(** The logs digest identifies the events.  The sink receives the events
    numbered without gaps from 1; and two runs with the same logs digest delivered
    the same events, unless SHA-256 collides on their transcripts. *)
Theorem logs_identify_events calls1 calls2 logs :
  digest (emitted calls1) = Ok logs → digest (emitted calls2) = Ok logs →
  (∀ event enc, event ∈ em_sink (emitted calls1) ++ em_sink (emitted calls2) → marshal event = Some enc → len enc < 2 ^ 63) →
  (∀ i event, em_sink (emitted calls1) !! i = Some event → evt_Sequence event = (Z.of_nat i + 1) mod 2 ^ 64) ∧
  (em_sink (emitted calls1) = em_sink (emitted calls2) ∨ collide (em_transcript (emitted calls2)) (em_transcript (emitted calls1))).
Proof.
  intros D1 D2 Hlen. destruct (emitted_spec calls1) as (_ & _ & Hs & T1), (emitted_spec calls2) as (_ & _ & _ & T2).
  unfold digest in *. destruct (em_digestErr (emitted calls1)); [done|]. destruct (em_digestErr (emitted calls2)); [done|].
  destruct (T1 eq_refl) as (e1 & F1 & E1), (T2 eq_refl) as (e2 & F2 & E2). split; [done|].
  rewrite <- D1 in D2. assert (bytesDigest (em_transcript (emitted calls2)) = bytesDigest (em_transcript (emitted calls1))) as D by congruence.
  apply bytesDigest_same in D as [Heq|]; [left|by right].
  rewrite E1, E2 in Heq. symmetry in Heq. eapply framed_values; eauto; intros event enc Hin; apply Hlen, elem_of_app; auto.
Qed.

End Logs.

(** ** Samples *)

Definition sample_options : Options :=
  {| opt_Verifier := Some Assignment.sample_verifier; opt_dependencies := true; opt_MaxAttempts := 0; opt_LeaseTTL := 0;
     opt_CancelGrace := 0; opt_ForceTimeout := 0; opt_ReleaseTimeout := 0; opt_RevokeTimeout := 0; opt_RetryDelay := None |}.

+++

Exercise instructions
Starting with the line that contains "digest (emitted calls1)", restate every line up to and including the last one above, exactly.

Written answer
  digest (emitted calls1) = Ok logs → digest (emitted calls2) = Ok logs →
  (∀ event enc, event ∈ em_sink (emitted calls1) ++ em_sink (emitted calls2) → marshal event = Some enc → len enc < 2 ^ 63) →
  (∀ i event, em_sink (emitted calls1) !! i = Some event → evt_Sequence event = (Z.of_nat i + 1) mod 2 ^ 64) ∧
  (em_sink (emitted calls1) = em_sink (emitted calls2) ∨ collide (em_transcript (emitted calls2)) (em_transcript (emitted calls1))).
Proof.
  intros D1 D2 Hlen. destruct (emitted_spec calls1) as (_ & _ & Hs & T1), (emitted_spec calls2) as (_ & _ & _ & T2).
  unfold digest in *. destruct (em_digestErr (emitted calls1)); [done|]. destruct (em_digestErr (emitted calls2)); [done|].
  destruct (T1 eq_refl) as (e1 & F1 & E1), (T2 eq_refl) as (e2 & F2 & E2). split; [done|].
  rewrite <- D1 in D2. assert (bytesDigest (em_transcript (emitted calls2)) = bytesDigest (em_transcript (emitted calls1))) as D by congruence.
  apply bytesDigest_same in D as [Heq|]; [left|by right].
  rewrite E1, E2 in Heq. symmetry in Heq. eapply framed_values; eauto; intros event enc Hin; apply Hlen, elem_of_app; auto.
Qed.

End Logs.

(** ** Samples *)

Definition sample_options : Options :=
  {| opt_Verifier := Some Assignment.sample_verifier; opt_dependencies := true; opt_MaxAttempts := 0; opt_LeaseTTL := 0;
     opt_CancelGrace := 0; opt_ForceTimeout := 0; opt_ReleaseTimeout := 0; opt_RevokeTimeout := 0; opt_RetryDelay := None |}.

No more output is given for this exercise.